Source records:
*** Begin section ***
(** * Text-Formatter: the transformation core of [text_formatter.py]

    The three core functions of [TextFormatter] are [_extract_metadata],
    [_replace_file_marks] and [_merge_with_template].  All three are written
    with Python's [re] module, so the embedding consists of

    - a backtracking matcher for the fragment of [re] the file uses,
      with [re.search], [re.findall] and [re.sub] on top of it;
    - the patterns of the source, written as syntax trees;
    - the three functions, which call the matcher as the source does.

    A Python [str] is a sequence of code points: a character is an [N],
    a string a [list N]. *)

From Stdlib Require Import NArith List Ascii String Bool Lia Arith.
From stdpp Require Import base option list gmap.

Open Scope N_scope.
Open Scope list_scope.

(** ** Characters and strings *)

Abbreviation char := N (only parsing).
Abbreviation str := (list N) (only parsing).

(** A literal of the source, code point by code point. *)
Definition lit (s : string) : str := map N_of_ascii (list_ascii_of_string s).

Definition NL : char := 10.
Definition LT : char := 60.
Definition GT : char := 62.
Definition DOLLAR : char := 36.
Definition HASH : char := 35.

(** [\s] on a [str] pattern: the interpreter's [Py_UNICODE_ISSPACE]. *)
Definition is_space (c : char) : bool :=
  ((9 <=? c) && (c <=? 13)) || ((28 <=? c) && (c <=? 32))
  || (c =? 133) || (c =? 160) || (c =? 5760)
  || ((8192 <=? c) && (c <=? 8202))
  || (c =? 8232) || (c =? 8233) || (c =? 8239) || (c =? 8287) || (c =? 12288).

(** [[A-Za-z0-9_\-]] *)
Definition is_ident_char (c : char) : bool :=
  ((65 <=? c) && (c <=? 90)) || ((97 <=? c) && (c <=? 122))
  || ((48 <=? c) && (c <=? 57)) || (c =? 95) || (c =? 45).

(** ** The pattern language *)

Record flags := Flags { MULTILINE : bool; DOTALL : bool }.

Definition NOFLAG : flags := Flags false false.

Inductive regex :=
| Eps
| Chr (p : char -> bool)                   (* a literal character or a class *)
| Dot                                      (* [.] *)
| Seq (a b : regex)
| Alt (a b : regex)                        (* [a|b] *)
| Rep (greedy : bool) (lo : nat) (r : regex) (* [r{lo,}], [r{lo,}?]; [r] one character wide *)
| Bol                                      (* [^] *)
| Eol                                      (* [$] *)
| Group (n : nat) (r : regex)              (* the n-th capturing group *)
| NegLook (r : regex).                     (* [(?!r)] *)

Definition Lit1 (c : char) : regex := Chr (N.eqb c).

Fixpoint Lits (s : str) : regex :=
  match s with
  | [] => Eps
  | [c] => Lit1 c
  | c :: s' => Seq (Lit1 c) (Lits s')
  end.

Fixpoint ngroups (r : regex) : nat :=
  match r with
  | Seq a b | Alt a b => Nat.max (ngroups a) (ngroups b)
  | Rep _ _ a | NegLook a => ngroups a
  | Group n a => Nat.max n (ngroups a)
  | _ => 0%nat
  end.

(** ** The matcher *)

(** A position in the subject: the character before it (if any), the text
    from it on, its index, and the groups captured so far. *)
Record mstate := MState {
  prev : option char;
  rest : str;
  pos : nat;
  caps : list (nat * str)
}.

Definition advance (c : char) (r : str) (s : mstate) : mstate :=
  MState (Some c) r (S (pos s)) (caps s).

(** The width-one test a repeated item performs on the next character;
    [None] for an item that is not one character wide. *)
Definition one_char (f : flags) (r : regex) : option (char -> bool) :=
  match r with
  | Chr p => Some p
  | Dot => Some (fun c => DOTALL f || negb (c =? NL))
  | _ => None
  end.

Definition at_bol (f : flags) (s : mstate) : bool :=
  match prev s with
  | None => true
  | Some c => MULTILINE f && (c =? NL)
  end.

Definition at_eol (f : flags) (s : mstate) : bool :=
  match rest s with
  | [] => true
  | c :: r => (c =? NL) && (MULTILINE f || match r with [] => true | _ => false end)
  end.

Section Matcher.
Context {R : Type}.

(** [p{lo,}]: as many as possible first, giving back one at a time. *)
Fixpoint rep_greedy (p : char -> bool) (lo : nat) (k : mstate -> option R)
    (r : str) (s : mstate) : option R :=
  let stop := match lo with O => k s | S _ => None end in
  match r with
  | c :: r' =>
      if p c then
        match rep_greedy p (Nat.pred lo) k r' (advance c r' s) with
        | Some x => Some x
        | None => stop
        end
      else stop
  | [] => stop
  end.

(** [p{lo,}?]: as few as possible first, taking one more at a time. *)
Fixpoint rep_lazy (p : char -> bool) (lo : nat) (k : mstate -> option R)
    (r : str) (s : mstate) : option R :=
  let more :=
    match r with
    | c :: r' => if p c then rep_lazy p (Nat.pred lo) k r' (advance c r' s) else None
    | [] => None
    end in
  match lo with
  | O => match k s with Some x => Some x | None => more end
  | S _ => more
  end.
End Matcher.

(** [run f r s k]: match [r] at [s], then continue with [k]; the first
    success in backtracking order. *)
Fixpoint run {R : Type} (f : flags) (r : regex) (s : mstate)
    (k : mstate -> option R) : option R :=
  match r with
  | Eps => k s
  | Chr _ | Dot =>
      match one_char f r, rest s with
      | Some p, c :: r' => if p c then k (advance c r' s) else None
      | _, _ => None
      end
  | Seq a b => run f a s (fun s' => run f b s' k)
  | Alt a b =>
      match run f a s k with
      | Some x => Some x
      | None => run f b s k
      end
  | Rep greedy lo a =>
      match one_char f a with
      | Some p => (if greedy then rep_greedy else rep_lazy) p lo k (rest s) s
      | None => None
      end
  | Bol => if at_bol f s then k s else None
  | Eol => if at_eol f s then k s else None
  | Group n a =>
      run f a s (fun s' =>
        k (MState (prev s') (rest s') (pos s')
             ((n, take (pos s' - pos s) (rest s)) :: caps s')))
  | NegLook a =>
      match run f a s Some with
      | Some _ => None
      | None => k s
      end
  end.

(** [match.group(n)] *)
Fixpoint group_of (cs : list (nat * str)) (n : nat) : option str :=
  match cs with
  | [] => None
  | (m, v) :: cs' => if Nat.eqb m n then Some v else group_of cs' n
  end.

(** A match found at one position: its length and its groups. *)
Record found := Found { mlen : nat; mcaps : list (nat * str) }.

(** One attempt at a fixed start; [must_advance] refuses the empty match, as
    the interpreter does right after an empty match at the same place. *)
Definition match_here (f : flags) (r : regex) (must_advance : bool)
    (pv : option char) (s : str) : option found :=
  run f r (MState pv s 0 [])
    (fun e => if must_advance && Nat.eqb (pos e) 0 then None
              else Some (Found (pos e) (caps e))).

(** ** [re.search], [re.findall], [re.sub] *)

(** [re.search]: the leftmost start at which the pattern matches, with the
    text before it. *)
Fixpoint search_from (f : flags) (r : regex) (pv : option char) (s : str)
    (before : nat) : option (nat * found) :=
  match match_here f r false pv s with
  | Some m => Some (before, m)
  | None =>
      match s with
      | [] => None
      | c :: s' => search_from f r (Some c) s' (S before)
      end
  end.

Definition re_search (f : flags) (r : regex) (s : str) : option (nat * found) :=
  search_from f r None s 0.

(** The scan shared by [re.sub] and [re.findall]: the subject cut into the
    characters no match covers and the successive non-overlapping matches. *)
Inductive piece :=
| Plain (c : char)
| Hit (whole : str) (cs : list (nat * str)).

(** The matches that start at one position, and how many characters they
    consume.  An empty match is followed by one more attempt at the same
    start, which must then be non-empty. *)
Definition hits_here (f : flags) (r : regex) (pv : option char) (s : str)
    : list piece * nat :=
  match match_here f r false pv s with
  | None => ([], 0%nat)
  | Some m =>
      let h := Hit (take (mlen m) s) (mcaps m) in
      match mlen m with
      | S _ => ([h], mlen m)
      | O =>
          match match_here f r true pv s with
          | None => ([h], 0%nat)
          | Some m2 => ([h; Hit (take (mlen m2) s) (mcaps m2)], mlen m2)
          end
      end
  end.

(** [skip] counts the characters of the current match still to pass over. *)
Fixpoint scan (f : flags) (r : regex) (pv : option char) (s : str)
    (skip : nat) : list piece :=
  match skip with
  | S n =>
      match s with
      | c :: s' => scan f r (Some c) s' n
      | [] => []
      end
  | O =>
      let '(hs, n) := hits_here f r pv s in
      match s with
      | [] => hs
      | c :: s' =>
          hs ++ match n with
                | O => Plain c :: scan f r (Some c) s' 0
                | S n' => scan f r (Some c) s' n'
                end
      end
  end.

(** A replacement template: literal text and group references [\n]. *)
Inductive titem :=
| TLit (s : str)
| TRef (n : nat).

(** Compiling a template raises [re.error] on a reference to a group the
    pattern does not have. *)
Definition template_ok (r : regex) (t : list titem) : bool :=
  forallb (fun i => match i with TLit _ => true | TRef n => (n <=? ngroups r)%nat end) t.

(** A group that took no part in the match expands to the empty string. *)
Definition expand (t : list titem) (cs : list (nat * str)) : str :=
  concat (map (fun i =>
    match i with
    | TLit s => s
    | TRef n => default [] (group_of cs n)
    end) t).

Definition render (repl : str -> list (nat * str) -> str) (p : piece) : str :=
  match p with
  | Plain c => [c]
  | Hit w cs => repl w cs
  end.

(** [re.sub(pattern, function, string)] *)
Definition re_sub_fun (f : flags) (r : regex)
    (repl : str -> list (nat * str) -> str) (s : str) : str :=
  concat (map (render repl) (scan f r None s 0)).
*** End section ***
Exercise requirements. Give the count of lines in the entries above that hold the word "backtracking", with no other words.

Answer for the task. 2